Exercise objective
Please copy the leading lines of the entries below exactly, concluding with the line in which "rewrite pick_reorder by" occurs.

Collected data
(** X6.  Several spellings of one column.  When the labels of the table
    differ from one another, none of them is spelled exactly like the
    application column [K] and several lower-case to the name of [K], the
    column of the result is filled from the last of them in column order;
    the others are dropped. *)
Theorem X6_last_spelling_wins T K l s :
  NoDup (labels T) ->
  In K APP_COLUMNS -> K <> "LastCallDateTime" ->
  ~ In K (labels T) ->
  find (fun lc => String.eqb (PyStr.lower (fst lc)) (PyStr.lower K)) (rev (columns T))
    = Some (l, s) ->
  select K (_standardize_columns T) = [coercion K s].
Proof.
  intros Hnd HK HL Hno Hlast.
  rewrite select_pick, standardize_unfold.
  rewrite pick_reorder by (auto using app_columns_nodup).
  rewrite pick_standardized_any by assumption.
  assert (Hkeep : dict_get (PyStr.lower K) (cols_lower (labels T)) = Some l).
  { rewrite cols_lower_get. unfold labels. rewrite <- map_rev, find_map_fst.
    now rewrite Hlast. }
  pose proof (find_some _ _ Hlast) as [Hin Hl]. cbn [fst] in Hl.
  apply String.eqb_eq in Hl. apply in_rev in Hin.
  rewrite (filter_ext_in _ (fun lc => String.eqb (fst lc) l)).
  - rewrite (filter_unique fst) by exact Hnd.
    destruct (find _ (columns T)) as [[l' s']|] eqn:Hf.
    + apply find_some in Hf as [Hin' E]. cbn [fst] in E. apply String.eqb_eq in E.
      subst l'.
      assert (Heq : (l, s') = (l, s)) by (apply (NoDup_map_inj fst (columns T)); auto).
      injection Heq as ->. reflexivity.
    + exfalso. apply (find_none _ _ Hf) in Hin. cbn [fst] in Hin.
      rewrite String.eqb_refl in Hin. discriminate.
  - intros [c sc] Hc. cbn [fst].
    assert (HcK : c <> K).
    { intros ->. apply Hno. unfold labels. now apply (in_map fst _ (K, sc)). }
    rewrite rename_label_spec.
    destruct (mem (PyStr.lower c) recognized && kept (labels T) c) eqn:E.
    + apply andb_true_iff in E as [Hrec Hk]. apply mem_In in Hrec.
      rewrite canonical_eqb_app by assumption.
      replace (negb (String.eqb K "LastCallDateTime")) with true
        by (symmetry; apply negb_true_iff, String.eqb_neq, HL).
      cbn [andb]. unfold kept in Hk.
      destruct (String.eqb (PyStr.lower c) (PyStr.lower K)) eqn:Ec.
      * apply String.eqb_eq in Ec. rewrite Ec, Hkeep in Hk.
        apply String.eqb_eq in Hk. subst c. symmetry. apply String.eqb_refl.
      * symmetry. apply String.eqb_neq. intros ->.
        rewrite Hl, String.eqb_refl in Ec. discriminate.
    + assert (Hne : String.eqb c K = false) by now apply String.eqb_neq.
      rewrite Hne. symmetry. apply String.eqb_neq. intros ->.
      apply andb_false_iff in E as [E|E].
      * rewrite Hl in E.
        assert (mem (PyStr.lower K) recognized = true)
          by (apply mem_In, lower_app_recognized, HK).
        congruence.
      * unfold kept in E. rewrite Hl, Hkeep, String.eqb_refl in E. discriminate.
Qed.
(** An exception of the transcription, of the session, of the speech
    adapter or of a [print] inside the [try] ends the cycle in the
    handler: the error is logged and the error sentence is handed to
    [speak].  Nothing is assumed of the adapters. *)
Lemma cycle_catches (self : t A) (tr : Trace) :
  (forall e a1 tr1,
     stt_record_and_transcribe (adapters self) tr = (Raised e, a1, tr1) ->
     cycle self tr = Spec.spoken_error tts_speak self a1 tr1) /\
  (forall user_text a1 tr1 e a2 tr2,
     stt_record_and_transcribe (adapters self) tr = (Ok user_text, a1, tr1) ->
     Py.truthy_opt user_text = false ->
     tts_speak "I didn't catch that. Please try again." true a1 tr1 =
       (Raised e, a2, tr2) ->
     cycle self tr = Spec.spoken_error tts_speak self a2 tr2) /\
  (forall user_text a1 tr1 e,
     stt_record_and_transcribe (adapters self) tr = (Ok user_text, a1, tr1) ->
     Py.truthy_opt user_text = true ->
     stdout_print tr1 "You: " (Py.text user_text) = Raised e ->
     cycle self tr =
     Spec.spoken_error tts_speak self a1
       (tr1 ++ [Print "You: " (Py.text user_text)])) /\
  (forall user_text a1 tr1 e a2 tr2,
     stt_record_and_transcribe (adapters self) tr = (Ok user_text, a1, tr1) ->
     Py.truthy_opt user_text = true ->
     stdout_print tr1 "You: " (Py.text user_text) = Ok tt ->
     chatgpt_send_message (Py.text user_text) a1
       (tr1 ++ [Print "You: " (Py.text user_text)]) = (Raised e, a2, tr2) ->
     cycle self tr = Spec.spoken_error tts_speak self a2 tr2) /\
  (forall user_text a1 tr1 response a2 tr2 e a3 tr3,
     stt_record_and_transcribe (adapters self) tr = (Ok user_text, a1, tr1) ->
     Py.truthy_opt user_text = true ->
     stdout_print tr1 "You: " (Py.text user_text) = Ok tt ->
     chatgpt_send_message (Py.text user_text) a1
       (tr1 ++ [Print "You: " (Py.text user_text)]) = (Ok response, a2, tr2) ->
     Py.truthy_opt response = false ->
     tts_speak "I'm having trouble processing your request. Please try again."
               true a2 tr2 = (Raised e, a3, tr3) ->
     cycle self tr = Spec.spoken_error tts_speak self a3 tr3) /\
  (forall user_text a1 tr1 response a2 tr2 e,
     stt_record_and_transcribe (adapters self) tr = (Ok user_text, a1, tr1) ->
     Py.truthy_opt user_text = true ->
     stdout_print tr1 "You: " (Py.text user_text) = Ok tt ->
     chatgpt_send_message (Py.text user_text) a1
       (tr1 ++ [Print "You: " (Py.text user_text)]) = (Ok response, a2, tr2) ->
     Py.truthy_opt response = true ->
     stdout_print tr2 "Assistant: " (Py.text response) = Raised e ->
     cycle self tr =
     Spec.spoken_error tts_speak self a2
       (tr2 ++ [Print "Assistant: " (Py.text response)])) /\
  (forall user_text a1 tr1 response a2 tr2 e a3 tr3,
     stt_record_and_transcribe (adapters self) tr = (Ok user_text, a1, tr1) ->
     Py.truthy_opt user_text = true ->
     stdout_print tr1 "You: " (Py.text user_text) = Ok tt ->
     chatgpt_send_message (Py.text user_text) a1
       (tr1 ++ [Print "You: " (Py.text user_text)]) = (Ok response, a2, tr2) ->
     Py.truthy_opt response = true ->
     stdout_print tr2 "Assistant: " (Py.text response) = Ok tt ->
     tts_speak (Py.text response) true a2
               (tr2 ++ [Print "Assistant: " (Py.text response)]) =
       (Raised e, a3, tr3) ->
     cycle self tr = Spec.spoken_error tts_speak self a3 tr3).
Proof.
  unfold cycle, handle_conversation.
  repeat split.
  - intros e a1 tr1 Hstt.
    rewrite <- handler_speaks_the_error.
    unfold try_except at 1. enter_call. now rewrite Hstt.
  - intros user_text a1 tr1 e a2 tr2 Hstt Hempty Hspeak.
    rewrite <- handler_speaks_the_error.
    unfold try_except at 1. enter_call.
    rewrite Hstt, Hempty. cbn [negb].
    enter_call. now rewrite Hspeak.
  - intros user_text a1 tr1 e Hstt Htext Hprint.
    rewrite <- handler_speaks_the_error.
    unfold try_except at 1. enter_call.
    rewrite Hstt, Htext. cbn [negb].
    enter_print. rewrite Hprint. destruct self; reflexivity.
  - intros user_text a1 tr1 e a2 tr2 Hstt Htext Hprint Hsend.
    rewrite <- handler_speaks_the_error.
    unfold try_except at 1. enter_call.
    rewrite Hstt, Htext. cbn [negb].
    enter_print. rewrite Hprint.
    enter_call. rewrite Hsend. destruct self; reflexivity.
  - intros user_text a1 tr1 response a2 tr2 e a3 tr3 Hstt Htext Hprint Hsend
      Hempty Hspeak.
    rewrite <- handler_speaks_the_error.
    unfold try_except at 1. enter_call.
    rewrite Hstt, Htext. cbn [negb].
    enter_print. rewrite Hprint.
    enter_call. rewrite Hsend, Hempty. cbn [negb].
    enter_call. rewrite Hspeak. destruct self; reflexivity.
  - intros user_text a1 tr1 response a2 tr2 e Hstt Htext Hprint Hsend
      Hreply Hprint2.
    rewrite <- handler_speaks_the_error.
    unfold try_except at 1. enter_call.
    rewrite Hstt, Htext. cbn [negb].
    enter_print. rewrite Hprint.
    enter_call. rewrite Hsend, Hreply. cbn [negb].
    enter_print. cbn [adapters set_adapters]. rewrite Hprint2.
    destruct self; reflexivity.
  - intros user_text a1 tr1 response a2 tr2 e a3 tr3 Hstt Htext Hprint Hsend
      Hreply Hprint2 Hspeak.
    rewrite <- handler_speaks_the_error.
    unfold try_except at 1. enter_call.
    rewrite Hstt, Htext. cbn [negb].
    enter_print. rewrite Hprint.
    enter_call. rewrite Hsend, Hreply. cbn [negb].
    enter_print. cbn [adapters set_adapters]. rewrite Hprint2.
    enter_call. rewrite Hspeak. destruct self; reflexivity.
Qed.

Hypothesis error_sentence_is_spoken :
  Spec.never_raises (tts_speak Spec.error_sentence true).

(** When the error sentence can be spoken, the handler returns. *)
Lemma spoken_error_returns (self : t A) (a : A) (tr : Trace) :
  exists a' tr',
    Spec.spoken_error tts_speak self a tr = (Ok tt, set_adapters a' self, tr').
Proof.
  unfold Spec.spoken_error.
  destruct (error_sentence_is_spoken a (tr ++ [Log ERROR "Error during conversation: "]))
    as (b & a' & tr' & Hspeak).
  rewrite Hspeak. now exists a', tr'.
Qed.

(** A cycle returns, and leaves [running] as it was. *)
Lemma cycle_returns (self : t A) (tr : Trace) :
  exists self' tr',
    cycle self tr = (Ok tt, self', tr') /\
    running self' = running self /\ components self' = components self.
Proof.
  assert (Hhandler : forall a past,
            exists self' tr',
              Spec.spoken_error tts_speak self a past = (Ok tt, self', tr') /\
              running self' = running self /\ components self' = components self).
  { intros a past. destruct (spoken_error_returns self a past) as (a' & tr' & ->).
    now eexists _, _. }
  destruct (cycle_catches self tr)
    as (Hstt & Hprompt & Hprint & Hsend & Htrouble & Hprint2 & Hspeak).
  destruct (stt_record_and_transcribe (adapters self) tr)
    as [[[user_text|e] a1] tr1] eqn:Estt.
  2:{ rewrite (Hstt e a1 tr1 eq_refl). apply Hhandler. }
  destruct (Py.truthy_opt user_text) eqn:Etext.
  2:{ destruct (tts_speak "I didn't catch that. Please try again." true a1 tr1)
        as [[[b|e] a2] tr2] eqn:Espeak.
      2:{ rewrite (Hprompt user_text a1 tr1 e a2 tr2 eq_refl Etext Espeak).
          apply Hhandler. }
      unfold cycle, handle_conversation, try_except.
      enter_call. rewrite Estt, Etext. cbn [negb].
      enter_call. rewrite Espeak. now eexists _, _. }
  destruct (stdout_print tr1 "You: " (Py.text user_text)) as [[]|e] eqn:Eprint.
  2:{ rewrite (Hprint user_text a1 tr1 e eq_refl Etext Eprint). apply Hhandler. }
  destruct (chatgpt_send_message (Py.text user_text) a1
              (tr1 ++ [Print "You: " (Py.text user_text)]))
    as [[[response|e] a2] tr2] eqn:Esend.
  2:{ rewrite (Hsend user_text a1 tr1 e a2 tr2 eq_refl Etext Eprint Esend).
      apply Hhandler. }
  destruct (Py.truthy_opt response) eqn:Ereply.
  2:{ destruct (tts_speak "I'm having trouble processing your request. Please try again."
                          true a2 tr2) as [[[b|e] a3] tr3] eqn:Espeak.
      2:{ rewrite (Htrouble user_text a1 tr1 response a2 tr2 e a3 tr3
                            eq_refl Etext Eprint Esend Ereply Espeak).
          apply Hhandler. }
      unfold cycle, handle_conversation, try_except.
      enter_call. rewrite Estt, Etext. cbn [negb].
      enter_print. rewrite Eprint.
      enter_call. rewrite Esend, Ereply. cbn [negb].
      enter_call. rewrite Espeak. now eexists _, _. }
  destruct (stdout_print tr2 "Assistant: " (Py.text response)) as [[]|e] eqn:Eprint2.
  2:{ rewrite (Hprint2 user_text a1 tr1 response a2 tr2 e
                       eq_refl Etext Eprint Esend Ereply Eprint2).
      apply Hhandler. }
  destruct (tts_speak (Py.text response) true a2
                      (tr2 ++ [Print "Assistant: " (Py.text response)]))
    as [[[b|e] a3] tr3] eqn:Espeak.
  2:{ rewrite (Hspeak user_text a1 tr1 response a2 tr2 e a3 tr3
                      eq_refl Etext Eprint Esend Ereply Eprint2 Espeak).
      apply Hhandler. }
  unfold cycle, handle_conversation, try_except.
  enter_call. rewrite Estt, Etext. cbn [negb].
  enter_print. rewrite Eprint.
  enter_call. rewrite Esend, Ereply. cbn [negb].
  enter_print. cbn [adapters set_adapters]. rewrite Eprint2.
  enter_call. rewrite Espeak. now eexists _, _.
Qed.

Hypothesis feedback_is_spoken : Spec.never_raises (tts_speak "Yes?" true).
Hypothesis listening_returns : Spec.never_raises wake_word_listen_once.
Hypothesis no_interrupt : forall i tr, interrupt i tr = false.

Let loop :=
  main_loop stt_record_and_transcribe chatgpt_send_message tts_speak
            wake_word_listen_once interrupt stdout_print.

(** Without an interrupt the loop is still waiting for the wake word
    after any number of rounds, whatever happened in the cycles. *)
Lemma main_loop_keeps_waiting (polls : nat) :
  forall (i : nat) (self : t A) (tr : Trace),
    running self = true ->
    exists self' tr',
      loop polls i self tr = (Ok (Some Waiting), self', tr') /\
      running self' = true /\ components self' = components self.
Proof.
  unfold loop.
  induction polls as [|polls IH]; intros i self tr Hrun.
  - now exists self, tr.
  - cbn [main_loop]. unfold bind at 1, get. rewrite Hrun. cbn [negb].
    unfold bind at 1, past. rewrite no_interrupt.
    enter_call.
    destruct (listening_returns (adapters self) tr) as (detected & a1 & tr1 & Hlisten).
    rewrite Hlisten.
    destruct detected.
    + unfold Config.ENABLE_AUDIO_FEEDBACK.
      unfold bind at 1. unfold bind at 1. enter_call.
      destruct (feedback_is_spoken a1 tr1) as (b & a2 & tr2 & Hyes).
      rewrite Hyes. unfold ret at 1.
      destruct (cycle_returns (set_adapters a2 (set_adapters a1 self)) tr2)
        as (self3 & tr3 & Hcycle & Hrun3 & Hcomp3).
      unfold cycle in Hcycle. rewrite Hcycle.
      destruct (IH (S i) self3 tr3) as (self' & tr' & Hloop & Hrun' & Hcomp');
        [now rewrite Hrun3|].
      rewrite Hloop. exists self', tr'. repeat split; try assumption.
      now rewrite Hcomp', Hcomp3.
    + unfold bind at 1, ret at 1.
      destruct (IH (S i) (set_adapters a1 self) tr1)
        as (self' & tr' & Hloop & Hrun' & Hcomp'); [exact Hrun|].
      rewrite Hloop. now exists self', tr'.
Qed.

Exercise response
(** X6.  Several spellings of one column.  When the labels of the table
    differ from one another, none of them is spelled exactly like the
    application column [K] and several lower-case to the name of [K], the
    column of the result is filled from the last of them in column order;
    the others are dropped. *)
Theorem X6_last_spelling_wins T K l s :
  NoDup (labels T) ->
  In K APP_COLUMNS -> K <> "LastCallDateTime" ->
  ~ In K (labels T) ->
  find (fun lc => String.eqb (PyStr.lower (fst lc)) (PyStr.lower K)) (rev (columns T))
    = Some (l, s) ->
  select K (_standardize_columns T) = [coercion K s].
Proof.
  intros Hnd HK HL Hno Hlast.
  rewrite select_pick, standardize_unfold.
  rewrite pick_reorder by (auto using app_columns_nodup).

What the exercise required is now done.